The nature of risk is to fluctuate. So, while we can utilize safety management systems to establish great processes, the truth is that these processes tend to drift from expected levels of performance over time. As a result, a plan-do-check-act (PDCA) methodology is necessary in order to sustain safety efforts — and maintain risk at what has been agreed upon as an acceptable level.
Bear in mind, this “drift” can have any number of different causes, particularly in joint-employer environments: system pressures, production demands, time constraints, turnover, new risks in the workplace and more. That’s why, for both primary employer and the host employer, strong communication from front-line managers and leadership alike is critical. It’s the only way to break down barriers — and effectively signal to employees what’s really expected of them on the job.

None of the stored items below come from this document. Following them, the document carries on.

(* ===== verification/DataProperties.v ===== *)
(** * The properties of reads, writes, listings and shutdown of the backend *)
From stdpp Require Import gmap.
From S2P Require Import Prelude RdmaProtocol RdmaSession RdmaPack RdmaInvariant RdmaTimer RdmaReceive RdmaStep.
From S2P Require Import UdpfsProtocol UdpfsConnection UdpfsContract UdpfsProperties BlockCache CachedReader CompressedFile Cso GoPath CompressedImage CompressionProperties OsWorld Backend BackendLogic BackendInvariant BackendContract BackendData MemOs BackendProperties.

Section Writes.
Context {W : Type} `{OS W} `{Decoders}.
Implicit Types (b : Backend W) (w : W).

(** A write of the client's chunks.  All arrivals come before the write is completed;
    the handlers complete it at the first answer that is the last chunk's, and what
    arrives after that finds no write in progress and is refused. *)
Definition write_all (h : Z) (s : write_start) (chunks : list (list byte)) (js : list nat)
    : bk (list (bool * option go_error) * (Z * option go_error)) :=
  _ ← start_call h s;
  rs ← arrive h chunks js;
  r ← CompleteWrite h;
  mret (rs, r).

(** C15: a write in chunks puts exactly the client's data into the file.  However
    often and in whatever order the chunks of a started write arrive, as long as
    they contain the chunks in order somewhere: no chunk is refused, exactly one
    arrival is answered as the last, and completing the write makes one write call
    with the concatenation of the chunks, each once and in order; a block write
    seeks to its sector first and is cut to its number of sectors.  Nothing else
    happens to the system than reading the clock. *)
Theorem chunked_write_exact h ss s f chunks js b w :
  holds h ss f b → fh_readOnly f = false → (0 < length chunks)%nat → zlen chunks < 65536 →
  Forall (λ j, (j < length chunks)%nat) js → wanted 0 js = length chunks →
  (∀ nr count, s = BlockWrite nr count → 0 <= count ∧ 0 < ss) →
  ∃ rs w1 b',
    write_all h s chunks js (b, w) =
      Ok (rs, fst (finish h ss s f (concat chunks) w1), (b', snd (finish h ss s f (concat chunks) w1))) ∧
    ticks w w1 ∧ rs = answers (length chunks) 0 js ∧ length (List.filter fst rs) = 1%nat.
Proof.
  intros Hh Hro Hpos Hn Hjs Hw Hcount. unfold write_all, mbind, bk_bind.
  destruct (start_run h ss s f b w Hh Hro) as (b1 & w1 & -> & Ht1 & Hh1). rewrite bind_Ok.
  destruct (arrive_run h ss s f chunks js 0 b1 w1 Hn Hjs ltac:(lia) Hh1) as (b2 & w2 & -> & Ht2 & _ & Hh2).
  rewrite bind_Ok. cbv zeta in Hh2. rewrite Hw in Hh2. rewrite firstn_all in Hh2.
  destruct (CompleteWrite_run h ss s f _ _ (concat chunks) b2 w2 Hcount Hh2) as (w3 & b3 & Ht3 & ->).
  rewrite bind_Ok. exists (answers (length chunks) 0 js), w3, b3. split; [done|]. split; [|split; [done|]].
  - eapply ticks_trans; [exact Ht1|]. by eapply ticks_trans.
  - by apply answers_done.
Qed.
End Writes.

(** The small system with "a" open for writing as handle 1. *)
Definition ram_file : fileHandle MemOs.world := newFileHandle (PlainFile (str "/srv/a") 0%nat) false.
Definition ram_open : Backend MemOs.world := ram_backend <| handles ::= λ l, <[0%nat := Some (HFile ram_file)]> l |>.
Definition ram1 : MemOs.world := MemOs.mkWorld 0 (MemOs.files ram0) [Some (str "/srv/a", 0)].

Lemma ram_holds : holds 1 512 ram_file ram_open.
Proof. split; [lia|]. split; reflexivity. Qed.

(** Two chunks; the second arrives early, the first twice. *)
Lemma chunked_write_exact_witness :
  ∃ rs w1 b', write_all 1 PlainWrite [map z2b [7; 8]; map z2b [9]] [1; 0; 0; 1]%nat (ram_open, ram1) =
    Ok (rs, fst (finish 1 512 PlainWrite ram_file (map z2b [7; 8; 9]) w1),
        (b', snd (finish 1 512 PlainWrite ram_file (map z2b [7; 8; 9]) w1))) ∧
    rs = [(false, None); (false, None); (false, None); (true, None)].
Proof.
  destruct (chunked_write_exact 1 512 PlainWrite ram_file [map z2b [7; 8]; map z2b [9]] [1; 0; 0; 1]%nat ram_open ram1
    ram_holds eq_refl) as (rs & w1 & b' & Hr & _ & Hrs & _);
    [simpl; lia|reflexivity|repeat constructor; simpl; lia|reflexivity|discriminate|].
  exists rs, w1, b'. split; [exact Hr|]. rewrite Hrs. reflexivity.
Defined.

(** ** Reading images over the protocol *)

Section Images.
Context {W : Type} `{OS W} `{Decoders}.
Implicit Types (b : Backend W) (w : W).

(** A client reads the decompressed content of an image.  For a handle that
    holds an opened image of [content]: a READ_REQ is answered with the next bytes
    of the content, as many as were asked for and are left, and moves the position
    past them; a BREAD_REQ is answered with the bytes of the content from its sector
    on; neither fails, and the reply header carries the number of bytes. *)
Theorem image_requests ss content pos payload c b w :
  session_ok (sess c) → zlen content < 2 ^ 31 → 16 <= zlen payload →
  let h := handle_at payload in
  holds_image h ss content pos b → h ≠ BlockDeviceHandle →
  (le_at payload 8 4 <= dataBufferLen →
    let data := read_at pos (le_at payload 8 4) content in
    ∃ c' b' w', handleRead payload c (b, w) = Ok (zlen data, c', (b', w')) ∧
      send_reply (RRaw (PackResultReply (zlen data)) data) (sess c) = Ok (sess c') ∧ ticks w w' ∧
      holds_image h ss content (pos + zlen data) b') ∧
  (le_at payload 2 2 * 512 <= dataBufferLen →
    let start := Z.max 0 (Z.min (i64 (int64_at payload 8 * 512)) (zlen content)) in
    let data := read_at start (le_at payload 2 2 * 512) content in
    ∃ c' b' w', handleBread payload c (b, w) = Ok (zlen data, c', (b', w')) ∧
      send_reply (RRaw (PackResultReply (zlen data)) data) (sess c) = Ok (sess c') ∧ ticks w w' ∧
      holds_image h ss content (start + zlen data) b').
Proof.
  intros Hs Hc Hl h Hh Hne.
  assert (∀ p n, 0 <= zlen (read_at p n content) < 2 ^ 31) as Hz.
  { intros p n. unfold read_at, zlen in *. rewrite length_take, length_drop. lia. }
  assert (∀ d, 0 <= zlen d < 2 ^ 31 → ∃ c', SendReadResult (i32 (zlen d)) d c = Ok c' ∧
            send_reply (RRaw (PackResultReply (zlen d)) d) (sess c) = Ok (sess c')) as Hsend.
  { intros d Hd. assert (i32 (zlen d) = zlen d) as -> by (unfold i32; rewrite Z.mod_small; lia).
    destruct (SendRaw_ok (PackResultReply (zlen d)) d (sess c) Hs) as (s' & Hr & _).
    { unfold PackResultReply. autorewrite with golen. done. }
    exists (c <| sess := s' |>). unfold SendReadResult. rewrite Hr, bind_Ok. split; [done|exact Hr]. }
  split; intros Hb; cbv zeta.
  - pose proof (le_at_bound payload 8 4) as Hle.
    destruct (Read_image_run h ss content pos (le_at payload 8 4) dataBufferLen b w Hh) as (b' & w' & Hr & Ht & Hh');
      [lia|]. destruct (Hsend (read_at pos (le_at payload 8 4) content) (Hz _ _)) as (c' & Hc' & Hs').
    assert (i32 (zlen (read_at pos (le_at payload 8 4) content)) = zlen (read_at pos (le_at payload 8 4) content)) as Ei
      by (unfold i32; rewrite Z.mod_small; [lia|]; pose proof (Hz pos (le_at payload 8 4)); lia).
    exists c', b', w'. split; [|by split_and!].
    unfold handleRead. rewrite (proj2 (Z.ltb_ge _ _)) by lia. cbv zeta. fold h.
    unfold fs_call, backend_fs, backend_call. by rewrite Hr, bind_Ok, Hc', bind_Ok, Ei.
  - pose proof (le_at_bound payload 2 2) as Hle.
    destruct (Bread_image_run h ss content pos (int64_at payload 8) (le_at payload 2 2) dataBufferLen b w Hh Hne)
      as (b' & w' & Hr & Ht & Hh'); [lia|lia|].
    destruct (Hsend (read_at (Z.max 0 (Z.min (i64 (int64_at payload 8 * 512)) (zlen content)))
                       (le_at payload 2 2 * 512) content) (Hz _ _)) as (c' & Hc' & Hs').
    exists c', b', w'. split; [|by split_and!].
    unfold handleBread. rewrite (proj2 (Z.ltb_ge _ _)) by lia. cbv zeta. fold h.
    unfold fs_call, backend_fs, backend_call. by rewrite Hr, bind_Ok, Hc', bind_Ok.
Qed.
End Images.

(** A backend with the stored CSO file of the compression examples open as handle 1. *)
Definition image_handle : fileHandle MemOs.world :=
  newFileHandle (ImageFile (NewCachedReader (RCso (cso_opened 4 Stored.content Stored.blocks Stored.cso_file)) 2 zeroInfo)) true.
Definition image_backend : Backend MemOs.world :=
  ram_backend <| handles ::= λ l, <[0%nat := Some (HFile image_handle)]> l |>.

Lemma image_backend_holds : holds_image 1 512 Stored.content 0 image_backend.
Proof.
  exists image_handle. eexists. split; [split; [lia|split; reflexivity]|]. split; [reflexivity|].
  split; [|reflexivity]. apply NewCachedReader_ok. apply cso_image_represents; try done. exact Stored.cso_blocks.
Qed.

(** READ_REQ of four bytes of handle 1, and BREAD_REQ of one sector from sector 0. *)
Definition read_4 : list byte := map z2b [20; 0; 0; 0; 1; 0; 0; 0; 4; 0; 0; 0; 0; 0; 0; 0].
Definition bread_1 : list byte := map z2b [40; 0; 1; 0; 1; 0; 0; 0; 0; 0; 0; 0; 0; 0; 0; 0].

Lemma image_requests_witness :
  (∃ c' b' w', handleRead read_4 Echo.conn (image_backend, ram0) = Ok (4, c', (b', w')) ∧
     send_reply (RRaw (PackResultReply 4) (map z2b [1; 2; 3; 4])) (sess Echo.conn) = Ok (sess c')) ∧
  (∃ c' b' w', handleBread bread_1 Echo.conn (image_backend, ram0) = Ok (6, c', (b', w')) ∧
     send_reply (RRaw (PackResultReply 6) Stored.content) (sess Echo.conn) = Ok (sess c')).
Proof.
  destruct Echo.conn_ok as [Hs _].
  assert (zlen Stored.content < 2 ^ 31) as Hc by (vm_compute; reflexivity). split.
  - destruct (proj1 (image_requests 512 Stored.content 0 read_4 Echo.conn image_backend ram0 Hs Hc
      ltac:(vm_compute; discriminate) image_backend_holds ltac:(discriminate)) ltac:(vm_compute; discriminate))
      as (c' & b' & w' & H1 & H2 & _).
    exists c', b', w'. split; [exact H1|exact H2].
  - destruct (proj2 (image_requests 512 Stored.content 0 bread_1 Echo.conn image_backend ram0 Hs Hc
      ltac:(vm_compute; discriminate) image_backend_holds ltac:(discriminate)) ltac:(vm_compute; discriminate))
      as (c' & b' & w' & H1 & H2 & _).
    exists c', b', w'. split; [exact H1|exact H2].
Defined.

(** ** Directory listings *)

Section Listings.
Context {W : Type} `{OS W} `{Decoders}.
Implicit Types (b : Backend W) (w : W).

Lemma dread_calls_app n m h rs rs' b w b1 w1 s2 :
  dread_calls n h (b, w) = Ok (rs, (b1, w1)) → dread_calls m h (b1, w1) = Ok (rs', s2) →
  dread_calls (n + m) h (b, w) = Ok (rs ++ rs', s2).
Proof.
  revert b w rs. induction n as [|n IH]; intros b w rs; simpl.
  { by intros [= <- <- <-] Hm. }
  unfold mbind, bk_bind. destruct (Dread h (b, w)) as [[r [b2 w2]]| |]; [|done..]. rewrite !bind_Ok.
  destruct (dread_calls n h (b2, w2)) as [[rs2 [b3 w3]]| |] eqn:E; [|done..]. rewrite bind_Ok.
  intros [= <- <- <-] Hm. by rewrite (IH b2 w2 rs2 E Hm), bind_Ok.
Qed.

(** A directory is listed completely, each entry once, in the order in which
    the system gave them, and after them every further DREAD is answered with the
    end of the directory.  (An entry that is not listed gets the same answer as the
    end of the directory, although more may follow.) *)
Theorem dread_enumerates n h z dir es b w :
  holds_dir h z (mkDirHandle dir es 0) b →
  ∃ rs b' w',
    dread_calls (length es + n) h (b, w) = Ok (map entry_answer rs ++ replicate n dir_end, (b', w')) ∧
    Forall2 (λ name e, ∃ w1, listed z dir name w1 = e) es rs.
Proof.
  intros Hh. destruct (dread_calls_run (length es) h z dir es 0 b w eq_refl Hh) as (rs & b1 & w1 & Hr & Hf & Hh1).
  destruct (dread_end_run n h z dir es b1 w1 Hh1) as (b2 & w2 & Hr2). rewrite drop_0 in *.
  exists rs, b2, w2. split; [|exact Hf]. by eapply dread_calls_app.
Qed.
End Listings.

(** ** Shutdown *)

Section Shutdown.
Context {W : Type} `{OSL : OSLaws W} `{Decoders}.
Implicit Types (b : Backend W) (w : W).

Lemma freeHandle_run ss h b w :
  backend_ok ss b w → 1 <= h <= 64 →
  ∃ b' w', freeHandle h (b, w) = Ok (true, (b', w')) ∧ backend_ok ss b' w' ∧
    ∀ i, slot_at b' i = if decide (i = h - 1) then None else slot_at b i.
Proof.
  intros Hb Hh. unfold freeHandle, BlockDeviceHandle. rewrite (proj2 (Z.eqb_neq h 0)) by lia.
  assert (∀ i, handles b !! Z.to_nat i = None → 64 <= i ∨ i < 0) as Hout.
  { intros i Hi. apply lookup_ge_None in Hi. rewrite (bo_handles _ _ _ Hb) in Hi. lia. }
  destruct (handles b !! Z.to_nat (h - 1)) as [x|] eqn:Ex; [|destruct (Hout _ Ex); lia].
  unfold mbind, bk_bind. rewrite (slot_run (h - 1) b w x ltac:(lia) Ex), bind_Ok.
  destruct x as [old|]; last first.
  { exists b, w. split; [done|]. split; [done|]. intros i. case_decide as Hi; [subst i|done].
    unfold slot_at. by rewrite (proj2 (Z.ltb_ge _ _)), Ex by lia. }
  assert (slot_at b (h - 1) = Some old) as Hs.
  { unfold slot_at. by rewrite (proj2 (Z.ltb_ge _ _)), Ex by lia. }
  destruct (wp_handle_Close old (λ _ s, s = (b, close_world old w)) b w eq_refl) as (u & s' & -> & ->).
  rewrite bind_Ok. eexists _, _. split; [done|]. split; [by apply bo_close; [lia|..]|].
  intros i. by rewrite slot_at_insert by (rewrite ?(bo_handles _ _ _ Hb); lia).
Qed.

Lemma free_each_run (n : nat) fd ss b w :
  backend_ok ss b w → 1 <= fd → fd + Z.of_nat n <= 65 →
  ∃ b' w', free_each n fd (b, w) = Ok ((), (b', w')) ∧ backend_ok ss b' w' ∧
    ∀ i, slot_at b' i = if decide (fd - 1 <= i < fd - 1 + Z.of_nat n) then None else slot_at b i.
Proof.
  revert fd b w. induction n as [|n IH]; intros fd b w Hb Hfd Hn.
  { exists b, w. split; [done|]. split; [done|]. intros i. by rewrite decide_False by lia. }
  destruct (freeHandle_run ss fd b w Hb ltac:(lia)) as (b1 & w1 & Hr & Hb1 & Hs1).
  destruct (IH (fd + 1) b1 w1 Hb1) as (b2 & w2 & Hr2 & Hb2 & Hs2); [lia..|].
  exists b2, w2. cbn [free_each]. unfold mbind, bk_bind. rewrite Hr, bind_Ok, Hr2.
  split; [done|]. split; [done|]. intros i. rewrite Hs2, Hs1. repeat case_decide; (done || lia).
Qed.

(** Shutting down does not close the last handle.  The loop of Shutdown runs
    over the indices 0 to 63 of the table and frees them as handles, which are
    numbered from 1: slots 0 to 62 are closed and cleared, slot 63 is left as it
    was, and a file in it is still open afterwards. *)
Theorem shutdown_spares_last ss b w :
  backend_ok ss b w →
  ∃ b' w', Shutdown (b, w) = Ok ((), (b', w')) ∧
    (∀ i, 0 <= i < 63 → slot_at b' i = None) ∧ slot_at b' 63 = slot_at b 63 ∧
    ∀ f g, slot_at b 63 = Some (HFile f) → plain f = Some g → os_isopen g w'.
Proof.
  intros Hb. destruct (free_each_run 63 1 ss b w Hb ltac:(lia) ltac:(lia)) as (b' & w' & Hr & Hb' & Hs).
  exists b', w'. split; [exact Hr|]. split; [intros i Hi; by rewrite Hs, decide_True by lia|].
  assert (slot_at b' 63 = slot_at b 63) as E by (by rewrite Hs, decide_False by lia). split; [exact E|].
  intros f g Hf Hg. apply (bo_files _ _ _ Hb' (RefSlot 63) f); [|done]. unfold file_at. by rewrite E, Hf.
Qed.
End Shutdown.

(** The directory of the small system as handle 1. *)
Definition ram_dir : Backend MemOs.world :=
  ram_backend <| handles ::= λ l, <[0%nat := Some (HDir (mkDirHandle MemOs.root [str "a"; str "b"] 0))]> l |>.

Lemma dread_enumerates_witness :
  ∃ rs b' w', dread_calls 3 1 (ram_dir, ram0) = Ok (map entry_answer rs ++ [dir_end], (b', w')) ∧ length rs = 2%nat.
Proof.
  destruct (dread_enumerates 1 1 false MemOs.root [str "a"; str "b"] ram_dir ram0) as (rs & b' & w' & Hr & Hf);
    [split; reflexivity|]. exists rs, b', w'. split; [exact Hr|]. by apply Forall2_length in Hf.
Defined.

Lemma shutdown_spares_last_witness :
  ∃ b' w', Shutdown (ram_backend, ram0) = Ok ((), (b', w')) ∧ slot_at b' 63 = None.
Proof.
  destruct (shutdown_spares_last 512 ram_backend ram0 (ram_ok ram0)) as (b' & w' & Hr & _ & Hs & _).
  exists b', w'. split; [exact Hr|]. rewrite Hs. reflexivity.
Defined.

As a component of strong communication, regular observation and feedback specific to work-related risks and safety standards is also important. It supports a healthier culture, increasing morale and encouraging employees to speak up. This “upward” communication is especially vital in identifying and preventing risk associated with serious injuries and fatalities.
Weak communication, on the other hand, is typically delivered in a negative manner. In these environments, standard work and safety practices are often only delivered during orientation and only followed when the boss is around. When supervisors aren’t in sight, shortcuts and other measures that contradict safe work practices tend to be commonplace. Worse, safety messaging typically only circulates in the aftermath of an injury or incident, which amounts to communicating what people already know — along with the more negative messaging, likely assigning blame to employees when things go wrong.
This is the worst-case scenario. It has repercussions for the rest of the workforce and significantly undermines the creation of a healthy culture.
The diagram below illustrates the path of “operational drift” as well as the types of messaging and efforts that can restore risk to acceptable levels. The blue “safe operations line” represents standard work practices and risk controls. The red line indicates deviation from them, signaling "drift" from known safe work practices. Now, think of what positive, job-specific safety feedback needs to be given to restore and re-establish expectations. This is considered a strategic intervention, as it’s informed by knowledge of risk matched to job type and has been anticipated and planned for through the PDCA process.
As this diagram suggests, consistent, strong and positive communication from leadership around safety and risk can be an effective strategic intervention — and turn the tide on “drift.” At the same time, the reality is that managing and sustaining acceptable levels of risk is always a work in progress. Only by continually engaging in dialogue, and coordinating with stakeholders at all levels, internally as well as externally, will organizations strengthen their risk and safety performance over the long haul.
One additional example of managing risks to acceptable levels is worth mentioning, since it is connected to several points made in previous chapters. Namely, try to imagine for a moment what “safely working” means in today’s workforce. Then, think of the changing requirements: self-sanitation of tools, new PPE, more time cleaning surfaces and workstations and more. Clearly, delivering on those requirements won’t be easy.
Why? For one, the use of any chemicals in a work environment — from administrative and clerical settings to hospitals and clinics — requires careful scrutiny from employers. To do so, companies first have to evaluate the use of the chemicals to ensure they’re being applied appropriately. At minimum, that mandates training and the maintenance of safety data sheets in the event of an exposure-related illness.
Where enhanced cleaning is required, therefore, additional safety measures, training and communications will need to be in place. Just make sure they’re in line with OSHA’s Hazard Communication Standard — it’s the only way to comprehensively evaluate, manage and prevent potentially harmful exposures in your work environment.